Similarly, Paste magazine has listed some of the contract beers they sell under house names – and then unpacks who is actually making them like this entry for Mission Street Pale Ale:
Attributed to Steinhause Brewing in CA, this pale ale actually comes from California’s own Firestone Walker, who also makes a handful of other Mission St. styles like blonde and black ales as well as a hefeweizen. They’re also behind Trader Joe’s Fat Weasel Ale, Jumping Cow Amber, Frugal Joe’s Ordinary Beer, and the Gila Monster Amber Lager.
I had heard years ago that Unibroue up here in Canada made all their Belgian ales. Makes sense. Why sell bad beer in your store when you can rebrand good stuff? And why be a brewer competing with chain branded beer when you can brew it yourself? Everyone wins.

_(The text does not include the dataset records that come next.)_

(** [mappages] maps the pages in order, until the memory for a table runs out. *)
Lemma mappages_loop_spec perm N : forall s pgdir n pa,
  vm_ok s pgdir -> 0 <= n -> n + Z.of_nat N <= 1048576 -> 0 <= perm < 4096 ->
  (forall m, n <= m < n + Z.of_nat N -> ~ present (pte_of s pgdir m)) ->
  0 <= pa -> pa + 4096 * Z.of_nat N <= 4294967296 ->
  forall a, (0 < Z.of_nat N -> a = n * 4096) -> forall pa', (0 < Z.of_nat N -> pa' = pa) ->
  wp (mappages_loop N pgdir a pa' perm) s (fun r s' => exists k, 0 <= k <= Z.of_nat N /\
    (r = 0 /\ k = Z.of_nat N \/ r = -1 /\ k < Z.of_nat N /\ v_free s' = []) /\
    mapped_ok s s' pgdir n k pa perm).
Proof.
  induction N as [|N IH]; intros s pgdir n pa Hok Hn Hn2 Hperm Hfree Hpa Hpa2 a Ha pa' Hpa'.
  - cbn [mappages_loop]. wp_step. exists 0. split; [lia|]. split; [left; lia|]. constructor; [done | apply data_same_refl | | apply kept_refl].
    intros m Hm. by rewrite mapped_0.
  - rewrite (Ha ltac:(lia)), (Hpa' ltac:(lia)). cbn [mappages_loop]. wp_step.
    assert (n * 4096 / 4096 = n) as En by (by rewrite Z.div_mul). apply walk_alloc; [done | lia| |].
    { intros Hnil. wp_step. exists 0. split; [lia|]. split; [right; split_and!; lia || done|].
      constructor; [done | apply data_same_refl | | apply kept_refl]. intros m Hm. by rewrite mapped_0. }
    rewrite En. intros s1 Hok1 Hmap1 Hd1 Hk1 Hp1. assert (vpn n) as Hv by (unfold vpn; lia).
    wp_step. apply wp_pte_get_of; try done. rewrite (Hmap1 n Hv), land_P.
    destruct (present_dec (pte_of s pgdir n)) as [E|E]; [|by destruct (Hfree n); [lia|]].
    rewrite E. wp_steps; [done|]. apply wp_pte_set_of; try done. fold (entry pa perm).
    set (s2 := set_pte s1 pgdir n (entry pa perm)).
    assert (vm_ok s2 pgdir) as Hok2 by (by apply set_pte_ok).
    assert (data_same s s2) as Hd2.
    { eapply data_same_trans; [exact Hd1|].
      apply data_same_with; [apply (o_tab _ _ Hok1); [unfold vpn in Hv; zlia | done] | by apply set_pte_len]. }
    assert (forall m, vpn m -> pte_of s2 pgdir m = if m =? n then entry pa perm else pte_of s pgdir m) as Hmap2.
    { intros m Hm. unfold s2. rewrite set_pte_of by done. by rewrite Hmap1. }
    eapply wp_mono; [apply (IH s2 pgdir (n + 1) (pa + 4096))|]; try done; try lia.
    + intros m Hm. rewrite Hmap2 by (unfold vpn; lia). rewrite (proj2 (Z.eqb_neq m n)) by lia. apply Hfree. lia.
    + intros HN. unfold PGSIZE. rewrite u32_small by lia. lia.
    + intros HN. unfold PGSIZE. rewrite u32_small by lia. lia.
    + intros r s3 (k & Hk & Hr & [Hok3 Hd3 Hmap3 Hk3]). exists (k + 1). split; [lia|].
      split; [destruct Hr as [[-> ->]|(-> & ? & ?)]; [left; lia | right; split_and!; lia || done]|].
      constructor; [done | by eapply data_same_trans| |].
      * intros m Hm. rewrite Hmap3 by done.
        rewrite <- mapped_S by lia. unfold mapped. destruct (_ && _); [done | by apply Hmap2].
      * assert (kept s s2 pgdir) as Hk2.
        { apply (kept_trans _ s1); [done | done | by apply set_pte_kept|]. intros a1. unfold s2. rewrite set_pte_own by done. by left. }
        apply (kept_trans _ s2); [done | done | done|]. intros a1 [|Hf1]%(kp_new _ _ _ Hk3); [by left|].
        right. by apply (ds_free _ _ Hd2).
Qed.

(** [mappages] of a range that starts at a page and does not wrap around. *)
Lemma mappages_spec s pgdir va size pa perm :
  vm_ok s pgdir -> 0 <= va -> va mod 4096 = 0 -> 0 < size -> va + size <= 4294967296 ->
  0 <= pa -> pa mod 4096 = 0 -> pa + size <= 4294967296 -> 0 <= perm < 4096 ->
  let n := va / 4096 in
  let N := (size + 4095) / 4096 in
  (forall m, n <= m < n + N -> ~ present (pte_of s pgdir m)) ->
  wp (mappages pgdir va size pa perm) s (fun r s' => exists k, 0 <= k <= N /\
    (r = 0 /\ k = N \/ r = -1 /\ k < N /\ v_free s' = []) /\
    mapped_ok s s' pgdir n k pa perm).
Proof.
  intros Hok H0 Hal Hsz Hend Hp0 Hpal Hpend Hperm n N Hfree. unfold mappages.
  rewrite (u32_small va), (u32_small (va + size - 1)), !PGROUNDDOWN_vpn by lia. unfold PGSIZE.
  assert (u32 ((va + size - 1) / 4096 * 4096 - va / 4096 * 4096) / 4096 + 1 = N) as EN.
  { rewrite u32_small by zlia. unfold N. zlia. }
  rewrite EN. assert (0 <= N) by (unfold N; zlia).
  eapply wp_mono; [apply (mappages_loop_spec perm (Z.to_nat N) s pgdir n pa)|]; try done; try (unfold n, N in *; zlia).
  - rewrite Z2Nat.id by done. exact Hfree.
  - intros r s' (k & Hk & Hr & Hm). exists k. rewrite Z2Nat.id in * by done. done.
Qed.

(** ** The memory of a process *)

Definition UPAGES : Z := 524288.
(** The page of memory that a page of the process is mapped to. *)
Definition addr_of (s : vm_t) (pgdir m : Z) : Z := P2V (PTE_ADDR (pte_of s pgdir m)).

Record user_ok (s : vm_t) (pgdir : Z) : Prop := {
  u_page : forall m, 0 <= m < UPAGES -> present (pte_of s pgdir m) ->
    page_ok kend (addr_of s pgdir m) /\ exists d, v_frame s !! addr_of s pgdir m = Some (FData d) /\ lenZ d = 4096;
  u_inj : forall m m', 0 <= m < UPAGES -> 0 <= m' < UPAGES -> present (pte_of s pgdir m) ->
    present (pte_of s pgdir m') -> addr_of s pgdir m = addr_of s pgdir m' -> m = m'
}.

(** States with the same tables have the same map. *)
Lemma same_tabs s s' pgdir : (forall a, tab s' a = tab s a) ->
  (forall i, pde_of s' pgdir i = pde_of s pgdir i) /\ (forall i, tab_of s' pgdir i = tab_of s pgdir i) /\
  (forall m, pte_of s' pgdir m = pte_of s pgdir m).
Proof.
  intros Ht. assert (forall i, pde_of s' pgdir i = pde_of s pgdir i) as Hp by (intros; unfold pde_of; by rewrite Ht).
  assert (forall i, tab_of s' pgdir i = tab_of s pgdir i) as Hq by (intros; unfold tab_of; by rewrite Hp).
  split_and!; try done. intros m. unfold pte_of. by rewrite Hp, Hq, Ht.
Qed.

Lemma same_tabs_ok s s' pgdir : vm_ok s pgdir -> (forall a, tab s' a = tab s a) ->
  (forall a, is_tab s a -> is_tab s' a) ->
  (forall a, a ∈ v_free s' -> page_ok kend a /\ v_frame s' !! a = None) -> NoDup (v_free s') ->
  vm_ok s' pgdir.
Proof.
  intros [] Ht Hi Hf Hn. destruct (same_tabs s s' pgdir Ht) as (Hp & Hq & _). constructor; try done.
  - split; [apply Hi|]; apply o_dir0.
  - intros i Hir. rewrite Hp, Hq. intros Hpr. destruct (o_tab0 i Hir Hpr) as (H1 & H2 & H3). auto.
  - intros i j Hir Hjr. rewrite !Hp, !Hq. by apply o_inj0.
Qed.

(** A page of data is freed. *)
Definition free_page (s : vm_t) (a : Z) : vm_t := mkVm (delete a (v_frame s)) (a :: v_free s).
Lemma free_page_tab s a d b : v_frame s !! a = Some (FData d) -> tab (free_page s a) b = tab s b.
Proof.
  intros Ha. unfold tab, free_page. cbn. destruct (decide (b = a)) as [->|Hne].
  - by rewrite lookup_delete_eq, Ha.
  - by rewrite lookup_delete_ne.
Qed.
Lemma free_page_ok s pgdir a d : vm_ok s pgdir -> page_ok kend a -> v_frame s !! a = Some (FData d) ->
  vm_ok (free_page s a) pgdir.
Proof.
  intros Hok Hp Ha. apply (same_tabs_ok s); [done | by intros; eapply free_page_tab | | |].
  - intros b (l & Hl & Hn). exists l. cbn. rewrite lookup_delete_ne by congruence. done.
  - intros b [->|Hb]%elem_of_cons; [split; [done | apply lookup_delete_eq]|].
    destruct (o_free _ _ Hok b Hb) as [H1 H2]. split; [done|]. cbn. rewrite lookup_delete_ne; congruence.
  - constructor; [|apply Hok]. intros Hin. apply (o_free _ _ Hok) in Hin as [_ ?]. congruence.
Qed.
Lemma free_page_kept s pgdir a d : v_frame s !! a = Some (FData d) ->
  kept s (free_page s a) pgdir /\ forall b, own (free_page s a) pgdir b <-> own s pgdir b.
Proof.
  intros Ha. apply kept_same; [|intros b; by apply (free_page_tab s a d)].
  intros b l. cbn. destruct (decide (b = a)) as [->|]; [rewrite lookup_delete_eq, Ha; naive_solver | by rewrite lookup_delete_ne].
Qed.
Lemma wp_vkfree s a (Q : unit -> vm_t -> Prop) :
  page_ok kend a -> Q tt (free_page s a) -> wp (vkfree kend a) s Q.
Proof. intros Hp HQ. unfold vkfree. wp_steps; [by apply kfree_guard | done]. Qed.

(** What freeing the pages [[n, U)] does. *)
Definition in_user (s : vm_t) (pgdir n U a : Z) : Prop :=
  exists m, n <= m < U /\ present (pte_of s pgdir m) /\ addr_of s pgdir m = a.
Definition cleared (f : Z -> Z) (n U m : Z) : Z :=
  if (n <=? m) && (m <? U) && (f m mod 2 =? 1) then 0 else f m.
Record freed_ok (s s' : vm_t) (pgdir n U : Z) : Prop := {
  fr_ok : vm_ok s' pgdir;
  fr_user : user_ok s' pgdir;
  fr_map : forall m, vpn m -> pte_of s' pgdir m = cleared (pte_of s pgdir) n U m;
  fr_data : forall a d, v_frame s' !! a = Some (FData d) <->
    v_frame s !! a = Some (FData d) /\ ~ in_user s pgdir n U a;
  fr_free : forall a, a ∈ v_free s' <-> a ∈ v_free s \/ in_user s pgdir n U a;
  fr_tab : forall a, is_tab s a -> is_tab s' a;
  fr_keep : kept s s' pgdir;
  fr_own : forall a, own s' pgdir a -> own s pgdir a
}.

Lemma cleared_out f n U m : ~ (n <= m < U) -> cleared f n U m = f m.
Proof. intros Hm. unfold cleared. destruct (_ && _) eqn:E; [bool_to_prop; lia | done]. Qed.

Lemma freed_none s pgdir n U : vm_ok s pgdir -> user_ok s pgdir ->
  (forall m, n <= m < U -> ~ present (pte_of s pgdir m)) -> freed_ok s s pgdir n U.
Proof.
  intros Hok Hu Hno. assert (forall a, ~ in_user s pgdir n U a) as Hin
    by (intros a (m & Hm & Hp & _); by apply (Hno m)).
  constructor; try done.
  - intros m Hm. unfold cleared. destruct (_ && _) eqn:E; [|done]. bool_to_prop.
    destruct (Hno m); [lia | done].
  - naive_solver.
  - naive_solver.
  - apply kept_refl.
Qed.

Lemma freed_trans s s1 s2 pgdir n k U : 0 <= n -> n <= k <= U -> U <= UPAGES ->
  freed_ok s s1 pgdir n k -> freed_ok s1 s2 pgdir k U -> freed_ok s s2 pgdir n U.
Proof.
  intros Hn Hk HU [] []. unfold UPAGES in *.
  assert (forall a, in_user s1 pgdir k U a <-> in_user s pgdir k U a) as Hin.
  { intros a. unfold in_user, addr_of. split; intros (m & Hm & ?); exists m; split; try done;
      rewrite fr_map0, cleared_out in * by (unfold vpn; lia); done. }
  assert (forall a, in_user s pgdir n U a <-> in_user s pgdir n k a \/ in_user s pgdir k U a) as Hsplit.
  { intros a. unfold in_user. split.
    - intros (m & Hm & ?). destruct (Z.lt_ge_cases m k); [left | right]; exists m; split; done || lia.
    - intros [(m & Hm & ?)|(m & Hm & ?)]; exists m; split; done || lia. }
  constructor; try done.
  - intros m Hm. rewrite fr_map1 by done. unfold cleared at 1. rewrite fr_map0 by done.
    destruct (Z.lt_ge_cases m k).
    + rewrite (proj2 (Z.leb_gt k m)) by lia. simpl. unfold cleared.
      rewrite (proj2 (Z.ltb_lt m k)), (proj2 (Z.ltb_lt m U)) by lia. done.
    + rewrite cleared_out, (proj2 (Z.leb_le k m)) by lia. unfold cleared.
      rewrite (proj2 (Z.leb_le n m)) by lia. done.
  - intros a d. rewrite fr_data1, fr_data0, Hin, Hsplit. naive_solver.
  - intros a. rewrite fr_free1, fr_free0, Hin, Hsplit. naive_solver.
  - auto.
  - destruct fr_keep0 as [T1 B1 O1 N1], fr_keep1 as [T2 B2 O2 N2]. constructor; auto.
  - auto.
Qed.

Speaking of beer on the move, Josh Rubin has a great story in The Toronto Star on the ambitious expansion of one Ontario brewery into the Big Apple including one non-traditional and interesting comment from a craft brewer:
Garrett Oliver, brewmaster at Brooklyn Brewery, was puzzled but welcomes the new arrival. “It seems like an awfully strange move, but then again, we’d probably happily open in Paris or Tokyo, so maybe it’s the same for everyone these days,” said Oliver. “If they make great beer, people will come. And I can walk there from my house. Brooklyn once brewed 15 per cent of all the beer in the United States, so I’m sure that one more brewery/taproom will be just fine,” Oliver said.
Clever people. I hope they make a go of it. Sadly, elsewhere apparently stupid is still a part of craft beer culture:
“We understand it is a bit risqué, but it’s in good humor, comical, and consensual. We have received good feedback from when we have showed this to many” said Brady.
Jeff obviously was not part of that early feedback loop. Really, I hope you don’t bother looking at the underlying story. Morons. Particularly swell that they are ‘splainin’ sorts who unilaterally assert something is consensual.
Finally in far happier branding news, big craft brewer Stone has lost its motion for a preliminary injunction in that trademark infringement case against cheery micro macro Miller. I say happy because the court has confirmed that the case between Stone and Miller over beer brands is all about money and not some sort of special status. I say happy, too, because it places Dr. Johnson squarely back in the midst of it all, as we observe again with him the unassailable truth that brewing offers and perhaps even inflicts the curse of “the potentiality of growing rich beyond the dreams of avarice” upon those who are not careful, who over reach. Brendan has more in his Wednesday afternoon tweet-fest of the court’s ruling.
Well, that’s it. Not as short as I had thought – and not even all that pointless! More good news than sad. Not a bad week. The dirty snow has already faded to the lump here an there on the north side of things. Desperate for more? You know the drill: Boak and Bailey on Saturday and Stan on Monday. See ya next week, unless that real job of mine gets in the way. Think I am out at meetings on Tuesday and on the road Wednesday night. Uh oh.
*Ooops… forgot I hate any use of “mystery” as it relates to beer and drinking culture.